Even if she's pretty sure it's not really what she has to do to end this.

Instead she watches the walls come down behind Navarro's eyes like a physical thing, watches her retreat somewhere even more unreachable than wherever she ends up on the ice. "Jesus, Danvers, don't you think I fucking know that?"

Holden was dead before they met, but this Navarro — real, dream, ghost the storm pieced together out of whatever was left after she walked out — doesn't throw that back in her face. But she continues, "I'm the one listening now, though," and that's so much worse.

Liz stands, pulls the blanket closer with shaking hands. "So fucking get out there and listen to him then," she says. She can hardly hear her voice break over the roaring in her ears, can hardly remember that she started this conversation wanting things to be different. It doesn't matter anymore. "Go out onto the ice. I'm not gonna stop you."

She heads straight for one of the empty rooms and slams the door behind her. Turns her face to the wall and imagines the rising static of the white noise machine swallowing her up, drowning out the sound of Navarro leaving, again.

At least Navarro won't have to remember this one.

*


Would it be better, if Navarro was stuck here with her, remembering with her? Liz huddles under the extra blanket in a dead man's bed, watches the snow whip past outside like static, and turns the question over and over in her mind as she gathers the will to walk out once more.

Navarro remembers, always has. It's what made them so good as partners years ago, Liz would ask and Navarro would remember something that led them to the answer and then—

And then there was too much to remember. Too much to carry, even split between the two of them. Maybe especially with the two of them, Liz can admit now, because she wasn't really in any place to help then. Maybe still isn't.

They'd lasted longer this time, long enough that Liz had started to think that maybe she could keep herself under control if, when, Holden came up. It had felt like the best days of their partnership, until it hadn't, like there was possibility, until there wasn't.

I'm not gonna stop you. How many times has she said this now, in this endless night or in all their years together?

She doesn't stop Navarro, just follows her. Doesn't answer when Navarro asks what they are, just puts herself between her partner and the world and watches it not matter, again and again. Worries over their repeated conversation, always fundamentally the same even if the words differ sometimes. Which one is it going to be? Which words is she going to face, when she finds Navarro at the end of the night?
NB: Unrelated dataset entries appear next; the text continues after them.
(** * EduVision: the classroom engagement tracker

    A shallow embedding of [src/pages/Index.tsx] (the page component [Index]
    with its handler [handleStudentsDetected] and its render guards) and of
    [components/EmotionDetector.tsx] (the periodic [detectStudents] callback),
    followed by the properties of the tracking and aggregation engine.

    Conventions of the embedding.
    - A JavaScript number that holds a measure (a random draw, a coordinate,
      a confidence) is an exact rational of [Q]: the arithmetic of the source
      is read without the rounding of binary64.  Counters and millisecond
      timestamps are integers.
    - [Math.random()] and [Date.now()] are the two effects of the code.  The
      host supplies the value of the k-th call of each, and the code threads
      the number of calls made so far (the monad [Eff]).
    - React state ([useState]) is a record; a functional update
      [setEmotionHistory(prev => [...prev, e])] is applied in call order.
    - Drawing on the overlay canvas and the write-only [studentIdsRef] set do
      not flow into any value handed to [onStudentsDetected]; they are left
      out. *)

From Stdlib Require Import QArith ZArith Qround List String Bool Arith Lia Lqa.
From Stdlib Require Import DecimalString DecimalNat Sorted FinFun.
Import ListNotations.

Local Open Scope list_scope.
Local Open Scope Q_scope.

(** ** The data model of [@/types/emotion] *)

Module Emotion.

(** The union type [EmotionType]: the seven string literals that
    [detectStudents] lists in its [emotions] array. *)
Inductive EmotionType : Type :=
| happy | neutral | sad | angry | surprised | fearful | disgust.

(** Modelled from the spec: the engagement categories.  The module
    [@/types/emotion] is not part of the sources at hand; the caller compares
    the result of the classifier with the literal ['Attentive'], and the
    specification names the closed enumeration Attentive / Distracted. *)
Inductive EngagementLevel : Type :=
| Attentive | Distracted.

Definition EmotionType_eq_dec (a b : EmotionType) : {a = b} + {a <> b}.
Proof. decide equality. Defined.

Definition EngagementLevel_eq_dec (a b : EngagementLevel) : {a = b} + {a <> b}.
Proof. decide equality. Defined.

(** Modelled from the spec: the static lookup table of the classifier, one
    entry for each of the seven labels.  The specification fixes that the
    table exists and is keyed by the label, and leaves its entries open, so
    the entries are a parameter of the development. *)
Record EngagementTable : Type := {
  on_happy : EngagementLevel;
  on_neutral : EngagementLevel;
  on_sad : EngagementLevel;
  on_angry : EngagementLevel;
  on_surprised : EngagementLevel;
  on_fearful : EngagementLevel;
  on_disgust : EngagementLevel
}.

(** Modelled from the spec: [emotionToEngagement], the classifier of
    [@/types/emotion] called by [detectStudents]; a pure lookup of the label
    in the fixed table. *)
Definition emotionToEngagement (tbl : EngagementTable) (e : EmotionType)
  : EngagementLevel :=
  match e with
  | happy => on_happy tbl
  | neutral => on_neutral tbl
  | sad => on_sad tbl
  | angry => on_angry tbl
  | surprised => on_surprised tbl
  | fearful => on_fearful tbl
  | disgust => on_disgust tbl
  end.

(** The fixed engagement enumeration. *)
Definition engagement_levels : list EngagementLevel := [Attentive; Distracted].

Record BoundingBox : Type := {
  x : Q;
  y : Q;
  width : Q;
  height : Q
}.

End Emotion.
Import Emotion.

(** [EmotionData], the sample stored in the session-wide [emotionHistory]. *)
Module EmotionData.
Record t : Type := {
  emotion : EmotionType;
  confidence : Q;
  engagement : EngagementLevel;
  timestamp : Z;
  boundingBox : BoundingBox
}.
End EmotionData.

(** [StudentData], the record pushed for each simulated face. *)
Module StudentData.
Record t : Type := {
  id : string;
  name : string;
  currentEmotion : EmotionType;
  engagement : EngagementLevel;
  confidence : Q;
  boundingBox : BoundingBox;
  lastSeen : Z;
  history : list EmotionData.t
}.
End StudentData.

(** ** Effects: the random source and the clock *)

(** What the host answers to the k-th call of [Math.random()] and of
    [Date.now()]. *)
Record Host : Type := {
  Math_random_at : nat -> Q;
  Date_now_at : nat -> Z
}.

(** How many calls of each the code has made. *)
Record Calls : Type := {
  random_calls : nat;
  now_calls : nat
}.

Definition Eff (A : Type) : Type := Calls -> A * Calls.

Definition ret {A : Type} (a : A) : Eff A := fun c => (a, c).

Definition bind {A B : Type} (m : Eff A) (k : A -> Eff B) : Eff B :=
  fun c => let (a, c') := m c in k a c'.

Declare Scope eff_scope.
Delimit Scope eff_scope with eff.
Notation "v <- m ;; k" := (bind m (fun v => k))
  (at level 61, m at next level, right associativity) : eff_scope.

(** The frame the interval callback finds: whether the video element, both
    canvases and both 2d contexts are there, and the size of the video. *)
Record Frame : Type := {
  dom_ready : bool;
  videoWidth : Q;
  videoHeight : Q
}.

(** ** [detectStudents] *)

(** The template literal [`student-${i + 1}`]. *)
Definition decimal (n : nat) : string :=
  NilEmpty.string_of_uint (Nat.to_uint n).

Definition studentId (i : nat) : string :=
  ("student-" ++ decimal (i + 1))%string.

Definition studentName (i : nat) : string :=
  ("Student " ++ decimal (i + 1))%string.

Definition emotions : list EmotionType :=
  [happy; neutral; sad; angry; surprised; fearful; disgust].

Definition weights : list Q := [0.4; 0.3; 0.1; 0.05; 0.05; 0.05; 0.05].

(** The inner loop reads its numbers only through the comparison
    [random < weights[j]] and the subtraction [random -= weights[j]]; both
    are parameters here, so that what is proved of the loop holds whatever
    the arithmetic of the numbers, rounded or exact. *)
Section Weighted_loop.

Context {num : Type} (ltb : num -> num -> bool) (sub : num -> num -> num).

(** The inner loop [for (let j = 0; j < weights.length; j++)], entered at
    index [j] with [ws] the weights from [j] on.  [emotion] is [None] when the
    variable holds [undefined], which is what the read [emotions[j]] gives
    past the end of the array. *)
Fixpoint weighted_loop (ws : list num) (j : nat) (random : num)
  (emotion : option EmotionType) : option EmotionType :=
  match ws with
  | [] => emotion
  | w :: ws' =>
      if ltb random w then nth_error emotions j
      else weighted_loop ws' (S j) (sub random w) emotion
  end.

(** Whether some bucket [random < weights[j]] is taken by the loop. *)
Fixpoint bucket_selected (ws : list num) (random : num) : bool :=
  match ws with
  | [] => false
  | w :: ws' =>
      if ltb random w then true else bucket_selected ws' (sub random w)
  end.

End Weighted_loop.

(** The comparison [a < b] of two rationals. *)
Definition Qltb (a b : Q) : bool := if Qlt_le_dec a b then true else false.

(** [let emotion = 'neutral'; for (...) {...}] for the draw [random]. *)
Definition weighted_emotion (random : Q) : option EmotionType :=
  weighted_loop Qltb Qminus weights 0 random (Some neutral).

(** The label as the typed code sees it.  The read [emotions[j]] is always in
    range (lemma [weighted_emotion_defined] below), so the default is never
    used. *)
Definition pick_emotion (random : Q) : EmotionType :=
  match weighted_emotion random with
  | Some e => e
  | None => neutral
  end.

(** [Math.floor(Math.random() * 3) + 1] for the draw [r]. *)
Definition numStudents_of (r : Q) : Z := (Qfloor (r * 3) + 1)%Z.

(** ** The page [Index] *)

Record AppState : Type := {
  isActive : bool;
  isLoading : bool;
  emotionHistory : list EmotionData.t;
  students : list StudentData.t
}.

(** The initial [useState] values; the detector starts in its loading
    state. *)
Definition initial : AppState :=
  {| isActive := false; isLoading := true; emotionHistory := []; students := [] |}.

Definition toggleTracking (st : AppState) : AppState :=
  {| isActive := negb (isActive st); isLoading := isLoading st;
     emotionHistory := emotionHistory st; students := students st |}.

(** [setIsLoading(false)], reached on both branches of [loadModel]. *)
Definition modelSettled (st : AppState) : AppState :=
  {| isActive := isActive st; isLoading := false;
     emotionHistory := emotionHistory st; students := students st |}.

Inductive Event : Type :=
| ToggleTracking
| ModelSettled
| IntervalElapsed (f : Frame).

Definition no_calls : Calls := {| random_calls := 0; now_calls := 0 |}.

(** What [Index] renders: for each guarded block of the JSX, whether it is
    there and with which props. *)
Record View : Type := {
  count_badge : option nat;
  metrics_section : option (list EmotionData.t);
  student_cards : list StudentData.t;
  charts_and_insights : option (list EmotionData.t);
  getting_started : bool
}.

Definition render (st : AppState) : View :=
  {| count_badge :=
       if (0 <? List.length (students st))%nat then Some (List.length (students st)) else None;
     metrics_section :=
       if (0 <? List.length (emotionHistory st))%nat then Some (emotionHistory st) else None;
     student_cards := students st;
     charts_and_insights :=
       if (5 <? List.length (emotionHistory st))%nat then Some (emotionHistory st) else None;
     getting_started := (List.length (emotionHistory st) =? 0)%nat |}.

(** The most recent sample of a history kept oldest first, if there is
    one. *)
Definition last_sample (h : list EmotionData.t) : option EmotionData.t :=
  List.last (map Some h) None.

(** ** Concrete sessions used as test inputs *)

(** A table in which the labels happy, neutral and surprised count as
    attentive.  It stands for one admissible choice of the entries. *)
Definition sample_table : EngagementTable :=
  {| on_happy := Attentive; on_neutral := Attentive; on_sad := Distracted;
     on_angry := Distracted; on_surprised := Attentive;
     on_fearful := Distracted; on_disgust := Distracted |}.

Definition camera : Frame :=
  {| dom_ready := true; videoWidth := 640; videoHeight := 480 |}.

(** A frame taken before the video has a size. *)
Definition unsized_camera : Frame :=
  {| dom_ready := true; videoWidth := 0; videoHeight := 0 |}.

(** Every draw is one fifth, so each frame shows one face, at the same
    place and with the same label; the clock advances by one second per
    reading. *)
Definition steady_host : Host :=
  {| Math_random_at := fun _ => 0.2;
     Date_now_at := fun k => (1700000000000 + 1000 * Z.of_nat k)%Z |}.

(** The same draws, with a wall clock that is set back five seconds after
    the first frame. *)
Definition set_back_host : Host :=
  {| Math_random_at := fun _ => 0.2;
     Date_now_at := fun k =>
       if (k <? 2)%nat then 1700000000000%Z else 1699999995000%Z |}.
That, too, is the wrong question.

In the storm, further than she's ever gotten before, a faint shape on the horizon blots out the snow. Liz reaches out, arm trembling with the weight of her torch, and before the drifts take her she has time to think that this wouldn't be the worst way for the night to end.

*


It doesn't end like that. Doesn't end the time she nearly gives in to the closeness and kisses Navarro again just to see if it would be like it was before she pulls back, guilt curling slick and hot in her stomach as she learns that the ghost that drives Navarro outside doesn't have to be Holden's.

It doesn't end the time she waits for the storm to break before following Navarro and loses consciousness under the aurora instead, melting snow seeping through her layers like a cruel false spring.

It doesn't end the time she dreams of Julia, a regular spiritless nightmare like countless others she's had before Ennis, even before the accident — just Julia, dangling her feet in a summer-blue ocean saying, I told her you would follow, don't worry.

The time after that, though, when they're back at the fire Navarro says, "Aren't you tired?" and Liz hears, underneath, the real question: you know how this ends, so why don't you end it?

Sometimes it's good to know the answers before you ask questions. Sometimes it's just shit, an excuse to push the question further out of reach.

To Navarro, she just says, "Of course." Her shoulders slump, the blanket's edges pooling in her lap as she scoots closer to Navarro, close enough that she can feel just a little more warmth. "Feels like we've been working this forever. Shitbowl case, shitbowl storm."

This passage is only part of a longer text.